First, I want to ease your mind that no age is too young IF the material matches their ability. You don’t want to have a 6 year old struggling to program a computer to play chess. But you could teach her to make a turtle move around the screen.
It takes experience to identify the capabilities of each student. There is a fine line between providing projects that are challenging yet achievable and those that are too difficult. If the project is too easy, they will not learn very much. If it is too hard, they may shy away from the entire subject. After identifying the student’s current ability and interests, you should choose the right programming environment. We use Scratch, Alice, Google App Inventor, Java, and more.
Breakout Mentors focuses on teaching students from ten to fifteen years old because we believe this is where personalized instruction provides the most benefit. Middle school is the time when many people become more intellectually inclined and are ready to develop the critical thinking skills learned through programming. We also believe this is a critical age range to move from drag-and-drop programming to the object oriented languages taught in high school and college classes. This is a big jump and having a mentor will ease the transition.

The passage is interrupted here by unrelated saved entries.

(** ** What modelling showed *)

(** A rejected command can still move the leader's clock and expire its keys, which no
    event reports to the other replicas. *)
Lemma rejected_command_moves_clock ctx ent command request now d a :
  la_context a = true → ctx_leader ctx = true →
  request_decode (command_header command) = Some {| lr_request := Some (RequestCreateKey request) |} →
  ckr_now request = Some now → parse_timestamp (Some now) = Return (Ok d) →
  (∃ err, parse_duration duration_try_from (ckr_ttl request) = Err err) →
  ∃ o, actor_on_process_command ctx ent (Some command) a
       = Returned (set_ledger (advance_to d (la_ledger a)) a, Ok o) ∧ co_event o = None.
Proof.
  intros Hc Hl Hdec Hnow Hd [err Herr]. unfold actor_on_process_command, or_else, handle_command.
  rewrite Hdec. unfold get_context, mbind, method_bind. rewrite Hc, Hl. simpl.
  unfold mut_ledger, on_part, produce_create_key_event, mbind, method_bind, or_else,
    update_current_time, mbind, method_bind, call, try_, get_self, set_self.
  rewrite Hnow, Hd, Herr. simpl. by eexists.
Qed.
End actor.

(** * Concrete instances *)

#[local] Instance Timestamp_eq_dec : EqDecision Timestamp.
Proof. solve_decision. Defined.
#[local] Instance Timestamp_countable : Countable Timestamp :=
  inj_countable' (λ x, (ts_seconds x, ts_nanos x))
    (λ '(x0, x1), Build_Timestamp x0 x1) ltac:(by intros []).
#[local] Instance DeleteKeyRequest_eq_dec : EqDecision DeleteKeyRequest.
Proof. solve_decision. Defined.
#[local] Instance DeleteKeyRequest_countable : Countable DeleteKeyRequest :=
  inj_countable' (λ x, (dkr_public_key x))
    (λ x0, Build_DeleteKeyRequest x0) ltac:(by intros []).
#[local] Instance RevokeAccessRequest_eq_dec : EqDecision RevokeAccessRequest.
Proof. solve_decision. Defined.
#[local] Instance RevokeAccessRequest_countable : Countable RevokeAccessRequest :=
  inj_countable' (λ x, (rar_key_id x, rar_blob_id x))
    (λ '(x0, x1), Build_RevokeAccessRequest x0 x1) ltac:(by intros []).
#[local] Instance CreateKeyEvent_eq_dec : EqDecision CreateKeyEvent.
Proof. solve_decision. Defined.
#[local] Instance CreateKeyEvent_countable : Countable CreateKeyEvent :=
  inj_countable' (λ x, (cke_event_time x, cke_public_key x, cke_private_key x, cke_expiration x))
    (λ '(x0, x1, x2, x3), Build_CreateKeyEvent x0 x1 x2 x3) ltac:(by intros []).
#[local] Instance AuthorizeAccessEvent_eq_dec : EqDecision AuthorizeAccessEvent.
Proof. solve_decision. Defined.
#[local] Instance AuthorizeAccessEvent_countable : Countable AuthorizeAccessEvent :=
  inj_countable' (λ x, (aae_event_time x, aae_access_policy x, aae_transform_index x, aae_blob_header x, aae_encapsulated_key x, aae_encrypted_symmetric_key x, aae_recipient_public_key x, aae_recipient_nonce x))
    (λ '(x0, x1, x2, x3, x4, x5, x6, x7), Build_AuthorizeAccessEvent x0 x1 x2 x3 x4 x5 x6 x7) ltac:(by intros []).
#[local] Instance AuthorizeAccessResponse_eq_dec : EqDecision AuthorizeAccessResponse.
Proof. solve_decision. Defined.
#[local] Instance AuthorizeAccessResponse_countable : Countable AuthorizeAccessResponse :=
  inj_countable' (λ x, (aap_encapsulated_key x, aap_encrypted_symmetric_key x, aap_reencryption_public_key x))
    (λ '(x0, x1, x2), Build_AuthorizeAccessResponse x0 x1 x2) ltac:(by intros []).
#[local] Instance BlobBudgetSnapshot_eq_dec : EqDecision BlobBudgetSnapshot.
Proof. solve_decision. Defined.
#[local] Instance BlobBudgetSnapshot_countable : Countable BlobBudgetSnapshot :=
  inj_countable' (λ x, (bbs_blob_id x, bbs_transform_access_budgets x, bbs_shared_access_budgets x))
    (λ '(x0, x1, x2), Build_BlobBudgetSnapshot x0 x1 x2) ltac:(by intros []).
#[local] Instance PerPolicyBudgetSnapshot_eq_dec : EqDecision PerPolicyBudgetSnapshot.
Proof. solve_decision. Defined.
#[local] Instance PerPolicyBudgetSnapshot_countable : Countable PerPolicyBudgetSnapshot :=
  inj_countable' (λ x, (pps_access_policy_sha256 x, pps_budgets x))
    (λ '(x0, x1), Build_PerPolicyBudgetSnapshot x0 x1) ltac:(by intros []).
#[local] Instance BudgetSnapshot_eq_dec : EqDecision BudgetSnapshot.
Proof. solve_decision. Defined.
#[local] Instance BudgetSnapshot_countable : Countable BudgetSnapshot :=
  inj_countable' (λ x, (bs_per_policy_snapshots x, bs_consumed_budgets x))
    (λ '(x0, x1), Build_BudgetSnapshot x0 x1) ltac:(by intros []).
#[local] Instance PerKeySnapshot_eq_dec : EqDecision PerKeySnapshot.
Proof. solve_decision. Defined.
#[local] Instance PerKeySnapshot_countable : Countable PerKeySnapshot :=
  inj_countable' (λ x, (pks_key_id x, pks_public_key x, pks_private_key x, pks_expiration x, pks_budgets x))
    (λ '(x0, x1, x2, x3, x4), Build_PerKeySnapshot x0 x1 x2 x3 x4) ltac:(by intros []).
#[local] Instance LedgerSnapshot_eq_dec : EqDecision LedgerSnapshot.
Proof. solve_decision. Defined.
#[local] Instance LedgerSnapshot_countable : Countable LedgerSnapshot :=
  inj_countable' (λ x, (lsn_current_time x, lsn_per_key_snapshots x))
    (λ '(x0, x1), Build_LedgerSnapshot x0 x1) ltac:(by intros []).
#[local] Instance ResponseStatus_eq_dec : EqDecision ResponseStatus.
Proof. solve_decision. Defined.
#[local] Instance ResponseStatus_countable : Countable ResponseStatus :=
  inj_countable' (λ x, (rs_code x, rs_message x))
    (λ '(x0, x1), Build_ResponseStatus x0 x1) ltac:(by intros []).
#[local] Instance LedgerEventKind_eq_dec : EqDecision LedgerEventKind.
Proof. solve_decision. Defined.
#[local] Instance LedgerEventKind_countable : Countable LedgerEventKind :=
  inj_countable' (λ x, match x with
      | EventCreateKey e => inl e | EventDeleteKey r => inr (inl r)
      | EventAuthorizeAccess e => inr (inr (inl e)) | EventRevokeAccess r => inr (inr (inr r)) end)
    (λ x, match x with
      | inl e => EventCreateKey e | inr (inl r) => EventDeleteKey r
      | inr (inr (inl e)) => EventAuthorizeAccess e | inr (inr (inr r)) => EventRevokeAccess r end)
    ltac:(by intros []).
#[local] Instance LedgerEvent_eq_dec : EqDecision LedgerEvent.
Proof. solve_decision. Defined.
#[local] Instance LedgerEvent_countable : Countable LedgerEvent :=
  inj_countable' le_event Build_LedgerEvent ltac:(by intros []).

Of course, students younger than this can benefit from a different set of tools than Breakout Mentors utilizes. We have found that these simpler programming environments do not require as much instruction, but rather just letting them explore at their own pace. Students late in their high school career should learn programming as well. These students have more opportunities available to them through high school and community college courses – at that age they are more likely to respond well to lecture-based programming instruction.